***** RECORDED DATA *****

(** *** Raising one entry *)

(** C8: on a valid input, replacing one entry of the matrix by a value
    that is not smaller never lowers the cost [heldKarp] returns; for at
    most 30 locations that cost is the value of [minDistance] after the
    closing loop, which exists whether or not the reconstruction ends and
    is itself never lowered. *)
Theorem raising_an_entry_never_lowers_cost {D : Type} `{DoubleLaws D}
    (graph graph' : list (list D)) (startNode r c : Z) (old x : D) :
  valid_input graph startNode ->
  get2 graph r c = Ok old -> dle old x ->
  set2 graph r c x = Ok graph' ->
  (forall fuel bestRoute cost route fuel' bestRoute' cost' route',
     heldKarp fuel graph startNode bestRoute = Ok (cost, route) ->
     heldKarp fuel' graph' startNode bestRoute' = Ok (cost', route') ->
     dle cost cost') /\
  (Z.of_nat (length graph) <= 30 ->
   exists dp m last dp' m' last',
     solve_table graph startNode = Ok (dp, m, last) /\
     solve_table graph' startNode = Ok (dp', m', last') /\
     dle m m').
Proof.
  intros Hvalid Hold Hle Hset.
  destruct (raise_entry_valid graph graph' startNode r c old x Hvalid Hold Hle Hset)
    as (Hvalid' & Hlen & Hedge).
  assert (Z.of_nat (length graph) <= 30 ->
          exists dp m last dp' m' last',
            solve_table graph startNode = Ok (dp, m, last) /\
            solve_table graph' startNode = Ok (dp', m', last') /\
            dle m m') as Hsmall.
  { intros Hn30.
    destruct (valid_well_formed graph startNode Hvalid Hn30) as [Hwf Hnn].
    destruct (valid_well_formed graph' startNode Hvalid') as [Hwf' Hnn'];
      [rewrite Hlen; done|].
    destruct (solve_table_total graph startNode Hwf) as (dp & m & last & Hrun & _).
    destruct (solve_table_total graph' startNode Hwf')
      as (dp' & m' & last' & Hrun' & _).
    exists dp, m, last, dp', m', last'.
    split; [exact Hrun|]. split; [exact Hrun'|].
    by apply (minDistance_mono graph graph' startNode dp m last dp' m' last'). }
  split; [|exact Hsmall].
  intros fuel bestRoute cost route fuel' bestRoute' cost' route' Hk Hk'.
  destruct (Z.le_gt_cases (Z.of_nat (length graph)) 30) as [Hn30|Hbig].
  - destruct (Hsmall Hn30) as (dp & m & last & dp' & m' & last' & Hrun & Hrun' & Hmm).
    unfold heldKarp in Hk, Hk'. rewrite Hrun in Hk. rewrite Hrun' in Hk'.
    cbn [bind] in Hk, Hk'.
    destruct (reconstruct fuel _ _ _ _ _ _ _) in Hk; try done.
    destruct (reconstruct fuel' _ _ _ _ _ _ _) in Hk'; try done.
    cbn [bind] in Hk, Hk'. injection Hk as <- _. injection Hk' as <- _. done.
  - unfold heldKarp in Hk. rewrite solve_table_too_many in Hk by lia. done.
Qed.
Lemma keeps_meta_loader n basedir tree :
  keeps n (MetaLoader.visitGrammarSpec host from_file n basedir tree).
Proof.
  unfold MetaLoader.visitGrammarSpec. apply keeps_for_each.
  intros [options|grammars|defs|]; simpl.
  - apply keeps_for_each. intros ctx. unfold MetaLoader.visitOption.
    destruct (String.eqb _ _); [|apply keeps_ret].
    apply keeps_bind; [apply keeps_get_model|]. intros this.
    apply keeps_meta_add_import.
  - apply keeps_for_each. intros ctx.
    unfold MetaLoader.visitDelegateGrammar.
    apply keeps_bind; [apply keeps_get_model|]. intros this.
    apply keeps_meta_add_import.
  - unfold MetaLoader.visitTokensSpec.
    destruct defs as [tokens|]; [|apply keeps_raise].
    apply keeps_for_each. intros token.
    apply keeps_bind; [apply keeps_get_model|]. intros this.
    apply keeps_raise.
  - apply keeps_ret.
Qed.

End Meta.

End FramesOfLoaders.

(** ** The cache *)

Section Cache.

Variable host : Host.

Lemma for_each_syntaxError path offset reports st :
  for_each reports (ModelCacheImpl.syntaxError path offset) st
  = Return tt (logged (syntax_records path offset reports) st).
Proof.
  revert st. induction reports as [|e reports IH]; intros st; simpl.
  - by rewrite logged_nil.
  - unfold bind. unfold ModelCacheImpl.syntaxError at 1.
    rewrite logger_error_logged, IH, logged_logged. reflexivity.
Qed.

*****

[TASK INSTRUCTIONS]
Restate the records above in full, keeping each line exactly as it stands.

[SOLVED EXERCISE]
(** *** Raising one entry *)

(** C8: on a valid input, replacing one entry of the matrix by a value
    that is not smaller never lowers the cost [heldKarp] returns; for at
    most 30 locations that cost is the value of [minDistance] after the
    closing loop, which exists whether or not the reconstruction ends and
    is itself never lowered. *)
Theorem raising_an_entry_never_lowers_cost {D : Type} `{DoubleLaws D}
    (graph graph' : list (list D)) (startNode r c : Z) (old x : D) :
  valid_input graph startNode ->
  get2 graph r c = Ok old -> dle old x ->
  set2 graph r c x = Ok graph' ->
  (forall fuel bestRoute cost route fuel' bestRoute' cost' route',
     heldKarp fuel graph startNode bestRoute = Ok (cost, route) ->
     heldKarp fuel' graph' startNode bestRoute' = Ok (cost', route') ->
     dle cost cost') /\
  (Z.of_nat (length graph) <= 30 ->
   exists dp m last dp' m' last',
     solve_table graph startNode = Ok (dp, m, last) /\
     solve_table graph' startNode = Ok (dp', m', last') /\
     dle m m').
Proof.
  intros Hvalid Hold Hle Hset.
  destruct (raise_entry_valid graph graph' startNode r c old x Hvalid Hold Hle Hset)
    as (Hvalid' & Hlen & Hedge).
  assert (Z.of_nat (length graph) <= 30 ->
          exists dp m last dp' m' last',
            solve_table graph startNode = Ok (dp, m, last) /\
            solve_table graph' startNode = Ok (dp', m', last') /\
            dle m m') as Hsmall.
  { intros Hn30.
    destruct (valid_well_formed graph startNode Hvalid Hn30) as [Hwf Hnn].
    destruct (valid_well_formed graph' startNode Hvalid') as [Hwf' Hnn'];
      [rewrite Hlen; done|].
    destruct (solve_table_total graph startNode Hwf) as (dp & m & last & Hrun & _).
    destruct (solve_table_total graph' startNode Hwf')
      as (dp' & m' & last' & Hrun' & _).
    exists dp, m, last, dp', m', last'.
    split; [exact Hrun|]. split; [exact Hrun'|].
    by apply (minDistance_mono graph graph' startNode dp m last dp' m' last'). }
  split; [|exact Hsmall].
  intros fuel bestRoute cost route fuel' bestRoute' cost' route' Hk Hk'.
  destruct (Z.le_gt_cases (Z.of_nat (length graph)) 30) as [Hn30|Hbig].
  - destruct (Hsmall Hn30) as (dp & m & last & dp' & m' & last' & Hrun & Hrun' & Hmm).
    unfold heldKarp in Hk, Hk'. rewrite Hrun in Hk. rewrite Hrun' in Hk'.
    cbn [bind] in Hk, Hk'.
    destruct (reconstruct fuel _ _ _ _ _ _ _) in Hk; try done.
    destruct (reconstruct fuel' _ _ _ _ _ _ _) in Hk'; try done.
    cbn [bind] in Hk, Hk'. injection Hk as <- _. injection Hk' as <- _. done.
  - unfold heldKarp in Hk. rewrite solve_table_too_many in Hk by lia. done.
Qed.
Lemma keeps_meta_loader n basedir tree :
  keeps n (MetaLoader.visitGrammarSpec host from_file n basedir tree).
Proof.
  unfold MetaLoader.visitGrammarSpec. apply keeps_for_each.
  intros [options|grammars|defs|]; simpl.
  - apply keeps_for_each. intros ctx. unfold MetaLoader.visitOption.
    destruct (String.eqb _ _); [|apply keeps_ret].
    apply keeps_bind; [apply keeps_get_model|]. intros this.
    apply keeps_meta_add_import.
  - apply keeps_for_each. intros ctx.
    unfold MetaLoader.visitDelegateGrammar.
    apply keeps_bind; [apply keeps_get_model|]. intros this.
    apply keeps_meta_add_import.
  - unfold MetaLoader.visitTokensSpec.
    destruct defs as [tokens|]; [|apply keeps_raise].
    apply keeps_for_each. intros token.
    apply keeps_bind; [apply keeps_get_model|]. intros this.
    apply keeps_raise.
  - apply keeps_ret.
Qed.

End Meta.

End FramesOfLoaders.

(** ** The cache *)

Section Cache.

Variable host : Host.

Lemma for_each_syntaxError path offset reports st :
  for_each reports (ModelCacheImpl.syntaxError path offset) st
  = Return tt (logged (syntax_records path offset reports) st).
Proof.
  revert st. induction reports as [|e reports IH]; intros st; simpl.
  - by rewrite logged_nil.
  - unfold bind. unfold ModelCacheImpl.syntaxError at 1.
    rewrite logger_error_logged, IH, logged_logged. reflexivity.
Qed.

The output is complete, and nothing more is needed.